Last Updated on May 19, 2021
A husband and father in British Columbia, Canada has lost over half of his small intestine to a blood clot induced by a dose of the AstraZeneca COVID vaccine, and has issued an urgent warning to other vaccine recipients after being told by doctors he had almost died.
“I really wish they had let us know what ‘worse case scenario’ might look like…,” Shaun Mulldoon posted on Facebook. “If you, or if any of your friends or family ‘have received AstraZeneca vaccine…. I had stomach pains 10 days later (Monday) They continued for 5 more days. Spoke to my family doctor twice, on Monday, and again 4 days later on Friday. Had a negative covid test Wednesday 17 days after my vaccine ended up going into emergency surgery to remove over 6 feet of my small intestine. I had a massive blood clot.”
“Second surgery two days later to [remove] more,” Mulldoon’s post continued. “My surgeon told me it was very close If you get [Astra] and do [not] feel 100%, get yourself to emergency immediately!!! Still in hospital a week later.”
“This is life changing for us,” Mulldoon’s wife Tara said. “I feel like we have a long road ahead of us as far as his recovery goes. He’s lost half of his small intestine.” According to CBC, Mulldoon was vaccinated on April 22 and suffered symptoms that progressed from nausea to headache, vomiting, and fever. Mulldoon reported his symptoms, but was advised to stay home multiple times by doctors. The symptoms progressed to passing and vomiting blood on May 8, and Mulldoon was in emergency surgery a day later.
Mulldoon’s post was struck with a label by Facebook that reads, “COVID-19 vaccines go through many tests for safety and effectiveness and are then monitored closely,” sourcing the ‘World health Organization.'”
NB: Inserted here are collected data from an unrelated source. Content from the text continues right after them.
(** * Pagination of the support-ticket table

    A shallow embedding of the pagination logic of
    [src/components/Support/SupportTable.jsx]: the page count
    [totalPages], the click handler [handlePageChange] and the memoised
    page-button list [pageNumbers].

    Page numbers and item counts are JavaScript numbers holding integers
    (array lengths, counters moved by one); they are modelled as [Z].
    The [pages] array is a [list], [push] appends at the end, and the
    [Set] built from it is the list of its distinct members in insertion
    order. *)

From stdpp Require Import base decidable list list_numbers sets sorting.
From Stdlib Require Import ZArith Lia.

#[local] Open Scope Z_scope.

(** ** Values held by the [pages] array *)

(** The array mixes numbers and the string ['...']. *)
Inductive pageItem : Type :=
  | Page (n : Z)
  | Ellipsis.

#[global] Instance pageItem_eq_dec : EqDecision pageItem.
Proof. solve_decision. Defined.

#[global] Instance Page_inj : Inj (=) (=) Page.
Proof. by intros m n [= ->]. Qed.

(** ** The array and set primitives the component uses *)

Module JS.

(** [pages.push(x)] *)
Definition push (pages : list pageItem) (x : pageItem) : list pageItem :=
  pages ++ [x].

(** [pages.includes(x)]; on integers and on strings SameValueZero is
    plain equality. *)
Definition includes (pages : list pageItem) (x : pageItem) : bool :=
  bool_decide (x ∈ pages).

(** [s.add(x)] on a [Set] kept as its members in insertion order: a
    value already present is not inserted again, whatever its type. *)
Definition Set_add (s : list pageItem) (x : pageItem) : list pageItem :=
  if includes s x then s else push s x.

(** [[...new Set(pages)]]: the members are added from left to right and
    read back in insertion order. *)
Definition spread_new_Set (pages : list pageItem) : list pageItem :=
  foldl Set_add [] pages.

(** [for (let i = lo; i <= hi; i++) body]: the body runs on [lo],
    [lo + 1], ..., [hi], and not at all when [hi < lo]. *)
Definition for_to (lo hi : Z)
    (body : list pageItem → Z → list pageItem)
    (pages : list pageItem) : list pageItem :=
  foldl body pages (seqZ lo (hi - lo + 1)).

(** [Math.ceil(a / b)] for an integer [a] and a positive integer [b]
    (the quotient of two array-sized integers is rounded correctly, so
    its ceiling is the exact one). *)
Definition ceil_div (a b : Z) : Z := - ((- a) `div` b).

End JS.

(** ** Memoisation across renders *)

Module React.

(** What [useMemo] keeps between two renders: the dependency array of
    the last computation and the value it returned. *)
Record memo : Type := Memo {
  memo_deps : list Z;
  memo_value : list pageItem
}.

(** [useMemo(calculate, deps)]: [calculate] runs on the first render and
    whenever a dependency differs from the stored one; otherwise the
    stored value is handed back. The result is the value of this render
    and the cell left for the next one. *)
Definition useMemo (cell : option memo)
    (calculate : unit → list pageItem) (deps : list Z)
    : list pageItem * option memo :=
  match cell with
  | Some m =>
      if bool_decide (memo_deps m = deps) then (memo_value m, cell)
      else let v := calculate () in (v, Some (Memo deps v))
  | None => let v := calculate () in (v, Some (Memo deps v))
  end.

End React.

(** ** The component *)

(** The values the source gives its two module constants. *)
Module Config.

Definition ITEMS_PER_PAGE : Z := 10.
Definition PAGE_RANGE : Z := 2.

End Config.

Section SupportTable.

(** The component is read for any value of its two constants, so that
    statements can range over the page size and the range; [Config]
    holds the values of the source. *)
Variable ITEMS_PER_PAGE : Z.
Variable PAGE_RANGE : Z.

(** [const totalPages = Math.ceil(allTickets.length / ITEMS_PER_PAGE)] *)
Definition totalPages (allTickets_length : Z) : Z :=
  JS.ceil_div allTickets_length ITEMS_PER_PAGE.

(** [handlePageChange(page)], as the state [currentPage] after the
    call. *)
Definition handlePageChange (totalPages currentPage page : Z) : Z :=
  if bool_decide (page >= 1) && bool_decide (page ≤ totalPages)
  then page
  else currentPage.

(** Body of the loop over the window (lines 124-130): index 1 goes in
    only when the array already holds 1, and the last page only when the
    array does not hold it yet. *)
Definition window_step (totalPages : Z)
    (pages : list pageItem) (i : Z) : list pageItem :=
  if bool_decide (i ≠ 1) || JS.includes pages (Page 1) then
    if bool_decide (i = totalPages) && JS.includes pages (Page totalPages)
    then pages
    else JS.push pages (Page i)
  else pages.

(** The array [pages] as it stands just before the final [Set]
    conversion (lines 100-143). *)
Definition pages_built (currentPage totalPages : Z) : list pageItem :=
  let pages := [] in
  let maxPageButtons := PAGE_RANGE * 2 + 1 in
  if bool_decide (totalPages ≤ maxPageButtons + 2) then
    JS.for_to 1 totalPages (λ pages i, JS.push pages (Page i)) pages
  else
    let leftBound := Z.max 1 (currentPage - PAGE_RANGE) in
    let rightBound := Z.min totalPages (currentPage + PAGE_RANGE) in
    (* first page *)
    let pages :=
      if bool_decide (currentPage > PAGE_RANGE + 1)
         && bool_decide (totalPages > maxPageButtons + 2)
      then JS.push pages (Page 1) else pages in
    (* left ellipsis *)
    let pages :=
      if bool_decide (leftBound > 2)
      then JS.push pages Ellipsis else pages in
    (* pages around the current page *)
    let pages :=
      JS.for_to leftBound rightBound (window_step totalPages) pages in
    (* right ellipsis *)
    let pages :=
      if bool_decide (rightBound < totalPages - 1)
      then JS.push pages Ellipsis else pages in
    (* last page *)
    if bool_decide (totalPages ≠ 1)
       && negb (JS.includes pages (Page totalPages))
    then JS.push pages (Page totalPages) else pages.

(** The callback given to [useMemo] (lines 99-146): the array, passed
    through [[...new Set(pages)]]. *)
Definition pageNumbers (currentPage totalPages : Z) : list pageItem :=
  JS.spread_new_Set (pages_built currentPage totalPages).

(** The page buttons of one render, from the inputs the component
    holds: the current page and the number of filtered tickets. *)
Definition plan (currentPage totalItems : Z) : list pageItem :=
  pageNumbers currentPage (totalPages totalItems).

(** One render of the component: [pageNumbers] is read through
    [useMemo] with the dependency array [[currentPage, totalPages]]. *)
Definition render (cell : option React.memo)
    (currentPage allTickets_length : Z)
    : list pageItem * option React.memo :=
  let totalPages := totalPages allTickets_length in
  React.useMemo cell (λ _, pageNumbers currentPage totalPages)
    [currentPage; totalPages].

(** The memo cell after a series of renders of a freshly mounted
    component, each given by its current page and ticket count. *)
Definition renders (history : list (Z * Z)) : option React.memo :=
  foldl (λ cell r, (render cell r.1 r.2).2) None history.

End SupportTable.

(** The memo cell is fresh when the value it stores is the one the
    callback gives at the dependencies it stores. *)
Definition memo_fresh (PAGE_RANGE : Z) (cell : option React.memo) : Prop :=
  match cell with
  | None => True
  | Some m =>
      ∃ currentPage tp,
        React.memo_deps m = [currentPage; tp]
        ∧ React.memo_value m = pageNumbers PAGE_RANGE currentPage tp
  end.

(** ** The rows of the current page *)

Module Arr.

(** [l.slice(start, end)] as ECMAScript defines it: a negative index
    counts from the end, both indices are clamped to the array, and an
    end at or before the start gives the empty array. *)
Definition slice {A : Type} (l : list A) (start end_ : Z) : list A :=
  let len := Z.of_nat (length l) in
  let k :=
    if bool_decide (start < 0) then Z.max (len + start) 0
    else Z.min start len in
  let final :=
    if bool_decide (end_ < 0) then Z.max (len + end_) 0
    else Z.min end_ len in
  take (Z.to_nat (final - k)) (drop (Z.to_nat k) l).

End Arr.

Section rows.

Context {Ticket : Type}.
Variable ITEMS_PER_PAGE : Z.

(** The value the second effect gives to [displayedTickets]
    (lines 37-39). *)
Definition displayedTickets (currentPage : Z) (allTickets : list Ticket)
    : list Ticket :=
  let startIndex := (currentPage - 1) * ITEMS_PER_PAGE in
  let endIndex := startIndex + ITEMS_PER_PAGE in
  Arr.slice allTickets startIndex endIndex.

End rows.

(** ** The previous and next buttons *)

(** A click on the previous button (lines 315-318): a disabled button
    delivers no click, an enabled one asks for the page before. *)
Definition previousButton (totalPages currentPage : Z) : Z :=
  if bool_decide (currentPage = 1) then currentPage
  else handlePageChange totalPages currentPage (currentPage - 1).

(** A click on the next button (lines 341-344). *)
Definition nextButton (totalPages currentPage : Z) : Z :=
  if bool_decide (currentPage = totalPages) then currentPage
  else handlePageChange totalPages currentPage (currentPage + 1).

(** A click on an entry of the page list (lines 325-338): the ['...']
    entry is a [span] without a handler, a number asks for that page. *)
Definition pageButton (totalPages currentPage : Z) (page : pageItem) : Z :=
  match page with
  | Ellipsis => currentPage
  | Page n => handlePageChange totalPages currentPage n
  end.

(** The page numbers of a list, in the order listed. *)
Definition page_values (pages : list pageItem) : list Z :=
  omap (λ x, match x with Page n => Some n | Ellipsis => None end) pages.

(** ** Tickets and the search filter *)

Module Str.

(** A string, as its UTF-16 code units. *)
Definition t : Type := list N.

(** Whether [s] starts with [sub]. *)
Fixpoint startsWith (s sub : t) : bool :=
  match sub, s with
  | [], _ => true
  | _ :: _, [] => false
  | c :: sub', d :: s' => bool_decide (c = d) && startsWith s' sub'
  end.

(** [s.includes(sub)]: whether [sub] occurs in [s] at some position. *)
Fixpoint includes (s sub : t) : bool :=
  startsWith s sub
  || match s with
     | [] => false
     | _ :: s' => includes s' sub
     end.

End Str.

(** The fields of a ticket the component reads. *)
Module Ticket.

Record t : Type := mk {
  id : Str.t;
  submittedBy : Str.t;
  title : Str.t;
  dateSubmitted : Str.t;
  status : Str.t;
  avatar : Str.t
}.

End Ticket.

#[global] Instance Ticket_eq_dec : EqDecision Ticket.t.
Proof. solve_decision. Defined.

Section search.

(** [String.prototype.toLowerCase], left open: the statements below hold
    for every case mapping. *)
Variable toLowerCase : Str.t → Str.t.

(** The test of the filter of the first effect (lines 26-30). *)
Definition matches (searchTerm : Str.t) (ticket : Ticket.t) : bool :=
  Str.includes (toLowerCase (Ticket.title ticket)) (toLowerCase searchTerm)
  || Str.includes (toLowerCase (Ticket.submittedBy ticket))
       (toLowerCase searchTerm)
  || Str.includes (toLowerCase (Ticket.id ticket)) (toLowerCase searchTerm).

(** [fetchedTickets.filter(...)] *)
Definition filtered (searchTerm : Str.t) (fetchedTickets : list Ticket.t)
    : list Ticket.t :=
  filter (λ ticket, matches searchTerm ticket = true) fetchedTickets.

End search.

(** ** The state of the component, its handlers and its effects *)

Module St.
“We are not anti-vaxxers,” Tara Mulldoon said. “We just want people to take any adverse symptoms following the vaccine – please take it seriously.” The couple noted that doctors did not accurately represent the risk of serious side effects: “I mean there’s chitter chatter about the risks of blood clots, but … it was presented to us as being so so rare.'”
The Norwegian Institute of Health recommended that the AstraZeneca and Johnson & Johnson vaccine be banned earlier month, following numerous reports of dangerous side effects such as blood clots.